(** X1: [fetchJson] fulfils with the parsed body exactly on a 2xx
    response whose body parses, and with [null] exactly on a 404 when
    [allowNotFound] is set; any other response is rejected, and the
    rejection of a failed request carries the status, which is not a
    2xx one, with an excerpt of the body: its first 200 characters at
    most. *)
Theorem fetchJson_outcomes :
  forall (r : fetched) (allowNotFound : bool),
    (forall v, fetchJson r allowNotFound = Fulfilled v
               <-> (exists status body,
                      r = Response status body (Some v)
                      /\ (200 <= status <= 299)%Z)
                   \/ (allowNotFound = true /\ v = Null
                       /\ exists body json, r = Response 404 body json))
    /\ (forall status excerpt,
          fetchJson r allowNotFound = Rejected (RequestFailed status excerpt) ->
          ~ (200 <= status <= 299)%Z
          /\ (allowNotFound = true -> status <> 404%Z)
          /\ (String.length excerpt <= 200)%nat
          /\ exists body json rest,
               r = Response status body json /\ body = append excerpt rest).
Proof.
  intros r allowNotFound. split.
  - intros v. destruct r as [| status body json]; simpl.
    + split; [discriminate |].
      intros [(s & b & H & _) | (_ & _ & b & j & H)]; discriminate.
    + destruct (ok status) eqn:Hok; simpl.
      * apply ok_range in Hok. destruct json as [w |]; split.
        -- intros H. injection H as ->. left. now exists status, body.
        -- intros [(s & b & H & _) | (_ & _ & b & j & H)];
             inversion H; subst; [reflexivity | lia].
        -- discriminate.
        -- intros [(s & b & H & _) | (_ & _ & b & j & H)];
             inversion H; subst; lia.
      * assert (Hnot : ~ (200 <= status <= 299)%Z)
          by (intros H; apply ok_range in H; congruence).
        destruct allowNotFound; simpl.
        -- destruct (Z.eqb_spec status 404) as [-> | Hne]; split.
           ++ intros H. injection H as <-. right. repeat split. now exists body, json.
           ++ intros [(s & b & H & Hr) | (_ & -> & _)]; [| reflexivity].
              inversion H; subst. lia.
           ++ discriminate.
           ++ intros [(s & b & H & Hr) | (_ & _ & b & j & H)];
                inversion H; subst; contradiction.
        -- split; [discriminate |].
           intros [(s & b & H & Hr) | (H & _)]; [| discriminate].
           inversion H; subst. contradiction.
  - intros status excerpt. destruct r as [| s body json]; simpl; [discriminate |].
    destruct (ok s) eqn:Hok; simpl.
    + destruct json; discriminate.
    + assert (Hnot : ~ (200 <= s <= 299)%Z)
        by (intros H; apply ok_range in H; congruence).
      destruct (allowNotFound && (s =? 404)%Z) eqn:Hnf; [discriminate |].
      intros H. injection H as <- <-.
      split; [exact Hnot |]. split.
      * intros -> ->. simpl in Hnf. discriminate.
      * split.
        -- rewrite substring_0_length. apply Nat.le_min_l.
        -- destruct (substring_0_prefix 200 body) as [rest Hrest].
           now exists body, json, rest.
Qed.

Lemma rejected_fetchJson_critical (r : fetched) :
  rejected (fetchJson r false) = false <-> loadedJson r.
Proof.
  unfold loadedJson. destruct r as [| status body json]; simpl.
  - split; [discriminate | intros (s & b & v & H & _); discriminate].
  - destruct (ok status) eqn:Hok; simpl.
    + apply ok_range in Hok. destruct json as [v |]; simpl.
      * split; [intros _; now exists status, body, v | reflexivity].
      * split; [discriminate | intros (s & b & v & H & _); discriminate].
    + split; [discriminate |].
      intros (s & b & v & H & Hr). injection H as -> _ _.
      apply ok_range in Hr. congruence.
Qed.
^^^^^^^^^^^^^^^^
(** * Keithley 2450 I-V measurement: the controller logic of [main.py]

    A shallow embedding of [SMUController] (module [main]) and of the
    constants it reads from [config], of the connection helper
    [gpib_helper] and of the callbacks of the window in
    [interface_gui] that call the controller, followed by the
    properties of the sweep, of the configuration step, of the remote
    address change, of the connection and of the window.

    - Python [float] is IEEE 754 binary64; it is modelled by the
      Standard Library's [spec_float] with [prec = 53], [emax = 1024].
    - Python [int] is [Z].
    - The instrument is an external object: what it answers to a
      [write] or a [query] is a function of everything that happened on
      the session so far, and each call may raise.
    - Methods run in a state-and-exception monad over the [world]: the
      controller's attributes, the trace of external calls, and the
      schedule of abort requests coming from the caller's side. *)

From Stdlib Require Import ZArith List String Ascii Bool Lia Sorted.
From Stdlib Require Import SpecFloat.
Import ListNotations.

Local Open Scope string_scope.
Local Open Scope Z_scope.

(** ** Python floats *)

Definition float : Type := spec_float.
^^^^^^^^^^^^^^^^
* _Work to complete_
Every line above that includes the word "main" should be listed.

* _Written response_
(** * Keithley 2450 I-V measurement: the controller logic of [main.py]
    A shallow embedding of [SMUController] (module [main]) and of the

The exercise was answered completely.